4 August 2006
Contraception and the realities of life
In a feature on 'slut counselling' in the Times (London), Ann Furedi, chief executive of bpas, examines why young women have unprotected sex.
‘A recent survey of bpas clients showed that 40 per cent of the 60,000 women who come to us each year for an abortion were not using contraception when they got pregnant.
‘The popular view is that these women are young, vulnerable, ignorant. On the contrary, they’re mostly intelligent, capable, articulate, know the risks of unprotected sex and where to get contraception; eight women in ten we see say they usually use it. They are not habitual “risk takers”, but when it comes to sex they abandon caution.

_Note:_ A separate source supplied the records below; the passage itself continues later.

(* ===== verification/SipHash.v ===== *)
(** * BoringSSL: SipHash

    The model of [siphash.c] with the hash by words, and their equality. *)
From S2P Require Import Prelude CBuf CMem.

(** ** BoringSSL: SipHash-2-4 ([crypto/siphash/siphash.c])

    The keyed hash function, and its definition by words: the input padded to
    whole words with its length in the last byte, one compression for each
    word, and a finalization. *)

(** ** The code *)

(** [uint64_t v[4]]. *)
Record sip := mk_sip { v0 : Z; v1 : Z; v2 : Z; v3 : Z }.

Definition CRYPTO_rotl_u64 (value shift : Z) : Z :=
  Z.lor (u64 (Z.shiftl value shift)) (Z.shiftr value (Z.land (- shift) 63)).

Definition siphash_round (v : sip) : sip :=
  let 'mk_sip v0 v1 v2 v3 := v in
  let v0 := u64 (v0 + v1) in
  let v2 := u64 (v2 + v3) in
  let v1 := CRYPTO_rotl_u64 v1 13 in
  let v3 := CRYPTO_rotl_u64 v3 16 in
  let v1 := Z.lxor v1 v0 in
  let v3 := Z.lxor v3 v2 in
  let v0 := CRYPTO_rotl_u64 v0 32 in
  let v2 := u64 (v2 + v1) in
  let v0 := u64 (v0 + v3) in
  let v1 := CRYPTO_rotl_u64 v1 17 in
  let v3 := CRYPTO_rotl_u64 v3 21 in
  let v1 := Z.lxor v1 v2 in
  let v3 := Z.lxor v3 v0 in
  let v2 := CRYPTO_rotl_u64 v2 32 in
  mk_sip v0 v1 v2 v3.

Definition xor_v3 (m : Z) (v : sip) : sip := mk_sip (v0 v) (v1 v) (v2 v) (Z.lxor (v3 v) m).
Definition xor_v0 (m : Z) (v : sip) : sip := mk_sip (Z.lxor (v0 v) m) (v1 v) (v2 v) (v3 v).
Definition xor_v2 (m : Z) (v : sip) : sip := mk_sip (v0 v) (v1 v) (Z.lxor (v2 v) m) (v3 v).

(** One word of the input. *)
Definition absorb (v : sip) (m : Z) : sip := xor_v0 m (siphash_round (siphash_round (xor_v3 m v))).

(** [while (input_len >= sizeof(uint64_t))]; a word is read little-endian.  The
    state, and where the input is left. *)
Fixpoint words_loop (fuel : nat) (v : sip) (input : list Z) (i input_len : Z) : option (sip * Z * Z) :=
  if 8 <=? input_len then
    match fuel with
    | O => None
    | S fuel' => m ← rds input i 8; words_loop fuel' (absorb v (le_combine m)) input (i + 8) (input_len - 8)
    end
  else Some (v, i, input_len).

Definition SIPHASH_24 (key : Z * Z) (input : list Z) (input_len : Z) : option Z :=
  let orig_input_len := input_len in
  let v := mk_sip (Z.lxor key.1 0x736f6d6570736575) (Z.lxor key.2 0x646f72616e646f6d)
                  (Z.lxor key.1 0x6c7967656e657261) (Z.lxor key.2 0x7465646279746573) in
  '(v, i, input_len) ← words_loop (Z.to_nat (input_len / 8)) v input 0 input_len;
  (* the union [last_block] *)
  rest ← rds input i input_len;
  last_block ← wrs (replicate 8 0) 0 rest;
  last_block ← wr last_block 7 (Z.land orig_input_len 0xff);
  let v := absorb v (le_combine last_block) in
  let v := xor_v2 0xff v in
  let v := siphash_round (siphash_round (siphash_round (siphash_round v))) in
  Some (Z.lxor (Z.lxor (Z.lxor (v0 v) (v1 v)) (v2 v)) (v3 v)).

(** ** The definition *)

(** The words of a padded input. *)
Fixpoint words (n : nat) (bs : list Z) : list Z :=
  match n with
  | O => []
  | S n' => le_combine (take 8 bs) :: words n' (drop 8 bs)
  end.

(** Zeros up to the last byte of a word, which is the length modulo 256. *)
Definition padded (input : list Z) : list Z :=
  let n := Z.of_nat (length input) in
  input ++ replicate (Z.to_nat (7 - n mod 8)) 0 ++ [n mod 256].

Definition rotl (x s : Z) : Z := x * 2 ^ s mod 2 ^ 64 + x / 2 ^ (64 - s).

(** SipRound, with addition modulo 2^64. *)
Definition sip_round (v : sip) : sip :=
  let a := (v0 v + v1 v) mod 2 ^ 64 in
  let c := (v2 v + v3 v) mod 2 ^ 64 in
  let b := Z.lxor (rotl (v1 v) 13) a in
  let d := Z.lxor (rotl (v3 v) 16) c in
  let a := (rotl a 32 + d) mod 2 ^ 64 in
  let c := (c + b) mod 2 ^ 64 in
  mk_sip a (Z.lxor (rotl b 17) c) (rotl c 32) (Z.lxor (rotl d 21) a).

Definition compress (v : sip) (m : Z) : sip := xor_v0 m (sip_round (sip_round (xor_v3 m v))).

Definition siphash_2_4 (k0 k1 : Z) (input : list Z) : Z :=
  let init := mk_sip (Z.lxor k0 0x736f6d6570736575) (Z.lxor k1 0x646f72616e646f6d)
                     (Z.lxor k0 0x6c7967656e657261) (Z.lxor k1 0x7465646279746573) in
  let v := foldl compress init (words (length (padded input) / 8) (padded input)) in
  let v := sip_round (sip_round (sip_round (sip_round (xor_v2 0xff v)))) in
  Z.lxor (Z.lxor (v0 v) (v1 v)) (Z.lxor (v2 v) (v3 v)).

(** ** The rounds *)

Definition sip_ok (v : sip) : Prop := in_u 64 (v0 v) /\ in_u 64 (v1 v) /\ in_u 64 (v2 v) /\ in_u 64 (v3 v).

Lemma in_u_lxor w x y : 0 <= w -> in_u w x -> in_u w y -> in_u w (Z.lxor x y).
Proof.
  unfold in_u. intros Hw Hx Hy.
  assert (Z.lxor x y = Z.land (Z.lxor x y) (2 ^ w - 1)) as ->; [|rewrite land_ones_mod by done; apply Z.mod_pos_bound; lia].
  apply Z.bits_inj'. intros i Hi. replace (2 ^ w - 1) with (Z.ones w) by (rewrite Z.ones_equiv; lia).
  rewrite Z.land_spec, Z.lxor_spec. destruct (decide (i < w)) as [Hlt|Hge].
  - by rewrite Z.ones_spec_low, andb_true_r by lia.
  - by rewrite !(testbit_small _ w i) by lia.
Qed.

Lemma rotl_spec x s : in_u 64 x -> 0 < s < 64 -> CRYPTO_rotl_u64 x s = rotl x s /\ in_u 64 (rotl x s).
Proof.
  unfold in_u, rotl, CRYPTO_rotl_u64. intros Hx Hs.
  assert (Z.land (- s) 63 = 64 - s) as ->.
  { rewrite (land_ones_mod _ 6) by lia. change (2 ^ 6) with 64. rewrite Z.mod_opp_l_nz by (rewrite ?Z.mod_small; lia).
    by rewrite Z.mod_small by lia. }
  rewrite Z.shiftr_div_pow2 by lia. unfold wrapu. rewrite Z.shiftl_mul_pow2 by lia.
  assert (2 ^ 64 = 2 ^ (64 - s) * 2 ^ s) as E by (rewrite <- Z.pow_add_r by lia; f_equal; lia).
  assert (0 < 2 ^ s) by lia. assert (0 < 2 ^ (64 - s)) by lia.
  assert (0 <= x / 2 ^ (64 - s) < 2 ^ s) as Hd by (split; [apply Z.div_pos; lia|apply Z.div_lt_upper_bound; lia]).
  rewrite E, Z.mul_mod_distr_r by lia. set (r := x mod 2 ^ (64 - s)) in *.
  assert (0 <= r < 2 ^ (64 - s)) as Hr by (apply Z.mod_pos_bound; lia).
  rewrite <- Z.shiftl_mul_pow2 by lia. rewrite Z.lor_comm, lor_shiftl_add by lia. rewrite Z.shiftl_mul_pow2 by lia.
  split; [lia|nia].
Qed.

Lemma round_spec v : sip_ok v -> siphash_round v = sip_round v /\ sip_ok (sip_round v).
Proof.
  destruct v as [a b c d]. unfold sip_ok. cbn [v0 v1 v2 v3]. intros (Ha & Hb & Hc & Hd).
  unfold siphash_round, sip_round. cbn [v0 v1 v2 v3]. cbv zeta. unfold wrapu.
  assert (forall x, in_u 64 (x mod 2 ^ 64)) as Hm by (intros x; apply Z.mod_pos_bound; lia).
  set (a1 := (a + b) mod 2 ^ 64). set (c1 := (c + d) mod 2 ^ 64).
  destruct (rotl_spec b 13 Hb ltac:(lia)) as [-> Hrb]. destruct (rotl_spec d 16 Hd ltac:(lia)) as [-> Hrd].
  destruct (rotl_spec a1 32 (Hm _) ltac:(lia)) as [-> Hra].
  set (b1 := Z.lxor (rotl b 13) a1). set (d1 := Z.lxor (rotl d 16) c1).
  assert (in_u 64 b1) as Hb1 by (by apply in_u_lxor; [lia| |apply Hm]).
  assert (in_u 64 d1) as Hd1 by (by apply in_u_lxor; [lia| |apply Hm]).
  destruct (rotl_spec b1 17 Hb1 ltac:(lia)) as [-> Hrb1]. destruct (rotl_spec d1 21 Hd1 ltac:(lia)) as [-> Hrd1].
  destruct (rotl_spec ((c1 + b1) mod 2 ^ 64) 32 (Hm _) ltac:(lia)) as [-> Hrc].
  split; [done|]. cbn [v0 v1 v2 v3].
  split_and!; [apply Hm|apply in_u_lxor; [lia|done|apply Hm]|done|apply in_u_lxor; [lia|done|apply Hm]].
Qed.

Lemma rounds2 v : sip_ok v -> siphash_round (siphash_round v) = sip_round (sip_round v) /\ sip_ok (sip_round (sip_round v)).
Proof.
  intros Hv. destruct (round_spec v Hv) as [-> Hv1]. destruct (round_spec _ Hv1) as [-> Hv2]. by split.
Qed.

Lemma absorb_spec v m : sip_ok v -> in_u 64 m -> absorb v m = compress v m /\ sip_ok (compress v m).
Proof.
  intros (Ha & Hb & Hc & Hd) Hm. unfold absorb, compress.
  destruct (rounds2 (xor_v3 m v)) as [-> H]; [unfold sip_ok; cbn [v0 v1 v2 v3 xor_v3]; split_and!; [done|done|done|by apply in_u_lxor]|].
  generalize dependent (sip_round (sip_round (xor_v3 m v))). intros u (H0 & H1 & H2 & H3).
  split; [done|]. unfold sip_ok. cbn [v0 v1 v2 v3 xor_v0]. split_and!; [by apply in_u_lxor|done..].
Qed.

(** ** The input *)

Lemma word_ok bs : Forall (in_u 8) bs -> (length bs <= 8)%nat -> in_u 64 (le_combine bs).
Proof.
  intros Hb Hl. pose proof (le_combine_bound bs Hb) as H. assert (2 ^ (8 * Z.of_nat (length bs)) <= 2 ^ 64) by (apply Z.pow_le_mono_r; lia).
  unfold in_u in *. lia.
Qed.

Lemma words_app n (bs rest : list Z) : length bs = (8 * n)%nat -> forall k, words (n + k) (bs ++ rest) = words n bs ++ words k rest.
Proof.
  revert bs. induction n as [|n IH]; intros bs Hl k; cbn [words Nat.add app].
  - by destruct bs.
  - rewrite take_app_le, drop_app_le by lia. f_equal. apply IH. rewrite length_drop. lia.
Qed.

Lemma absorb_words_spec n pre bs rest v :
  length bs = (8 * n)%nat -> (length rest < 8)%nat -> Forall (in_u 8) bs -> sip_ok v ->
  words_loop n v (pre ++ bs ++ rest) (Z.of_nat (length pre)) (Z.of_nat (length (bs ++ rest)))
  = Some (foldl compress v (words n bs), Z.of_nat (length (pre ++ bs)), Z.of_nat (length rest)) /\
  sip_ok (foldl compress v (words n bs)).
Proof.
  revert pre bs v. induction n as [|n IH]; intros pre bs v Hl Hr Hb Hv; cbn [words_loop words foldl].
  - destruct bs; [|cbn in Hl; lia]. rewrite app_nil_r. cbn [app]. rewrite (proj2 (Z.leb_gt 8 _)) by lia. done.
  - rewrite (proj2 (Z.leb_le 8 _)) by (rewrite length_app; lia).
    assert (bs = take 8 bs ++ drop 8 bs) as Ebs by by rewrite take_drop.
    assert (length (take 8 bs) = 8%nat) as H8 by (rewrite length_take; lia).
    assert (Forall (in_u 8) (take 8 bs) /\ Forall (in_u 8) (drop 8 bs)) as [Hb1 Hb2] by (rewrite Ebs in Hb; by apply Forall_app in Hb).
    assert (pre ++ bs ++ rest = pre ++ take 8 bs ++ drop 8 bs ++ rest) as Ein by (rewrite (app_assoc (take 8 bs)), take_drop; done).
    rewrite Ein.
    pose proof (rds_at pre (take 8 bs) (drop 8 bs ++ rest)) as E. rewrite H8 in E. change (Z.of_nat 8) with 8 in E. rewrite E.
    cbn [mbind option_bind].
    destruct (absorb_spec v (le_combine (take 8 bs)) Hv) as [-> Hv1]; [apply word_ok; [done|lia]|].
    destruct (IH (pre ++ take 8 bs) (drop 8 bs) _ ltac:(rewrite length_drop; lia) Hr Hb2 Hv1) as [E1 Hv2].
    split; [|done].
    replace (Z.of_nat (length pre) + 8) with (Z.of_nat (length (pre ++ take 8 bs))) by (rewrite length_app; lia).
    replace (Z.of_nat (length (bs ++ rest)) - 8) with (Z.of_nat (length (drop 8 bs ++ rest))) by (rewrite !length_app, length_drop; lia).
    rewrite <- app_assoc in E1. rewrite E1. by rewrite <- app_assoc, take_drop.
Qed.

(** The rest of the input with its padding is one word. *)
Lemma padded_split bs rest :
  (length bs mod 8 = 0)%nat -> (length rest < 8)%nat ->
  padded (bs ++ rest) = bs ++ (rest ++ replicate (7 - length rest) 0 ++ [Z.of_nat (length (bs ++ rest)) mod 256]).
Proof.
  intros Hb Hr. unfold padded. rewrite <- app_assoc. do 3 f_equal.
  assert (Z.of_nat (length (bs ++ rest)) mod 8 = Z.of_nat (length rest)) as ->; [|f_equal; lia].
  rewrite length_app, Nat2Z.inj_add. pose proof (Nat.div_mod_eq (length bs) 8) as E. rewrite Hb, Nat.add_0_r in E.
  rewrite E, Nat2Z.inj_mul. change (Z.of_nat 8) with 8. rewrite Z.add_comm, Z.mul_comm, Z.mod_add by lia.
  apply Z.mod_small. lia.
Qed.

Lemma last_block_spec rest n :
  (length rest < 8)%nat ->
  exists b, wrs (replicate 8 0) 0 rest = Some b /\
    wr b 7 (Z.land n 0xff) = Some (rest ++ replicate (7 - length rest) 0 ++ [n mod 256]).
Proof.
  intros Hr. exists ((rest ++ replicate (7 - length rest) 0) ++ [0]). split.
  - assert (replicate 8 0 = replicate (length rest) 0 ++ (replicate (7 - length rest) 0 ++ [0])) as ->.
    { change [0] with (replicate 1 0). rewrite <- !replicate_add. f_equal. lia. }
    rewrite <- app_assoc. apply (wrs_mid [] (replicate (length rest) 0)); [done|by rewrite length_replicate].
  - rewrite land_FF, app_assoc. apply (wrs_mid _ [0] [] [n mod 256]); [|done]. rewrite length_app, length_replicate. lia.
Qed.

(** The last rounds. *)
Lemma final_spec u :
  sip_ok u ->
  siphash_round (siphash_round (siphash_round (siphash_round (xor_v2 0xff u))))
  = sip_round (sip_round (sip_round (sip_round (xor_v2 0xff u)))).
Proof.
  intros (Ha & Hb & Hc & Hd).
  assert (sip_ok (xor_v2 0xff u)) as Hu by (unfold sip_ok; cbn [v0 v1 v2 v3 xor_v2]; split_and!; [done|done|by apply in_u_lxor|done]).
  destruct (rounds2 _ Hu) as [-> Hu2]. by destruct (rounds2 _ Hu2) as [-> _].
Qed.

Lemma siphash_spec k0 k1 input :
  in_u 64 k0 -> in_u 64 k1 -> Forall (in_u 8) input ->
  SIPHASH_24 (k0, k1) input (Z.of_nat (length input)) = Some (siphash_2_4 k0 k1 input).
Proof.
  intros H0 H1 Hb. set (n := (length input / 8)%nat). set (bs := take (8 * n) input). set (rest := drop (8 * n) input).
  assert (input = bs ++ rest) as Ei by (symmetry; apply take_drop).
  pose proof (Nat.div_mod_eq (length input) 8) as Ed. pose proof (Nat.mod_upper_bound (length input) 8 ltac:(lia)) as Em. fold n in Ed.
  assert (length bs = 8 * n)%nat as Hbl by (unfold bs; rewrite length_take; lia).
  assert (length rest < 8)%nat as Hrl by (unfold rest; rewrite length_drop; lia).
  assert (Forall (in_u 8) bs /\ Forall (in_u 8) rest) as [Hbb Hbr] by (rewrite Ei in Hb; by apply Forall_app in Hb).
  unfold SIPHASH_24, siphash_2_4. cbn [fst snd].
  set (init := mk_sip _ _ _ _).
  assert (sip_ok init) as Hinit by (unfold sip_ok, init; cbn [v0 v1 v2 v3]; split_and!; apply in_u_lxor; first [done|lia|unfold in_u; lia]).
  assert (Z.to_nat (Z.of_nat (length input) / 8) = n) as -> by (rewrite <- (Nat2Z.id n); f_equal; unfold n; by rewrite Nat2Z.inj_div).
  destruct (absorb_words_spec n [] bs rest init Hbl Hrl Hbb Hinit) as [E Hv]. cbn [app length] in E.
  change (Z.of_nat 0) with 0 in E. rewrite <- Ei in E. rewrite E. cbn [mbind option_bind].
  assert (rds input (Z.of_nat (length bs)) (Z.of_nat (length rest)) = Some rest) as ->.
  { rewrite Ei, <- (app_nil_r rest) at 1. apply rds_at. }
  cbn [mbind option_bind]. destruct (last_block_spec rest (Z.of_nat (length input)) Hrl) as (b & -> & Hb2). cbn [mbind option_bind].
  rewrite Hb2. cbn [mbind option_bind]. set (last := rest ++ _) in *.
  assert (length last = 8)%nat as Hll by (unfold last; rewrite !length_app, length_replicate; cbn [length]; lia).
  assert (padded input = bs ++ last) as Hpad.
  { pose proof (padded_split bs rest) as Hp. rewrite <- Ei in Hp. apply Hp; [|done]. rewrite Hbl, Nat.mul_comm. by apply Nat.Div0.mod_mul. }
  assert (words (length (padded input) / 8) (padded input) = words n bs ++ [le_combine last]) as Hw.
  { rewrite Hpad, length_app, Hbl, Hll. replace (8 * n + 8)%nat with ((n + 1) * 8)%nat by lia. rewrite Nat.div_mul by lia.
    rewrite words_app by done. cbn [words]. by rewrite take_ge by lia. }
  rewrite Hw, foldl_snoc. set (v := foldl compress init (words n bs)) in *.
  destruct (absorb_spec v (le_combine last) Hv) as [-> Hu].
  { apply word_ok; [|lia]. unfold last. rewrite !Forall_app. split; [done|]. split; [by apply Forall_replicate|].
    constructor; [|done]. unfold in_u. change (2 ^ 8) with 256. apply Z.mod_pos_bound. lia. }
  rewrite final_spec by done. by rewrite Z.lxor_assoc.
Qed.

(** ** BoringSSL: what SipHash promises *)

(** C26. [SIPHASH_24] is SipHash-2-4 as its authors define it: on every input it
    reads the bytes of the input only and returns the hash of the padded words
    under the key. *)
Theorem siphash_reference k0 k1 input :
  in_u 64 k0 -> in_u 64 k1 -> Forall (in_u 8) input ->
  SIPHASH_24 (k0, k1) input (Z.of_nat (length input)) = Some (siphash_2_4 k0 k1 input).
Proof. apply siphash_spec. Qed.

(** The test vector of the paper: the bytes 0, 1, ..., 14 under the key whose
    bytes are 0, 1, ..., 15. *)
Lemma siphash_reference_witness :
  siphash_2_4 0x0706050403020100 0x0f0e0d0c0b0a0908 (seqZ 0 15) = 0xa129ca6149be45e5 /\
  SIPHASH_24 (0x0706050403020100, 0x0f0e0d0c0b0a0908) (seqZ 0 15) (Z.of_nat (length (seqZ 0 15)))
  = Some (siphash_2_4 0x0706050403020100 0x0f0e0d0c0b0a0908 (seqZ 0 15)).
Proof.
  split; [vm_compute; reflexivity|].
  apply (siphash_reference 0x0706050403020100 0x0f0e0d0c0b0a0908 (seqZ 0 15)); [unfold in_u; lia|unfold in_u; lia|decided].
Defined.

‘Why? Because for many women, especially outside a long-term relationship, sex is about “now” and contraception is thinking about the “future”, and in the heat of the clinch, the two don’t always go together.
‘This is the frustration for sexual-health doctors. For them “good sex” is planned, with condoms purchased and by the bed, and lines to get a partner to use one are mentally rehearsed. But for many of us “good sex” is passionate, spontaneous, back-seat-of-the-car sex that defies “family planning”.
‘It’s a problem. Hormone methods of contraception give round-the-clock pregnancy protection, and the morning-after pill provides a second chance to limit pregnancy risks if you have unprotected sex, but the risk of infection remains. Condoms protect against both, but despite the best of intentions tend to stay in the packet.
‘The best thing we can all do is to be aware of how life is. Doctors need to accept that women who have risky sex aren’t necessarily ignorant, immature or otherwise dysfunctional, but normal. There’s no “slut counselling” at bpas. There’s an opportunity to discuss whether your contraceptive is the best for your life and a chance to be tested for infection. We encourage clients to keep morning-after pills at home, so the next time they throw caution to the wind they lessen their chance of needing an abortion — as chances are, there will be a next time. After all, sex is hot.’
Published as part of the feature article ‘Smart girls who ought to know better’ in the Times (London), 29 July 2006.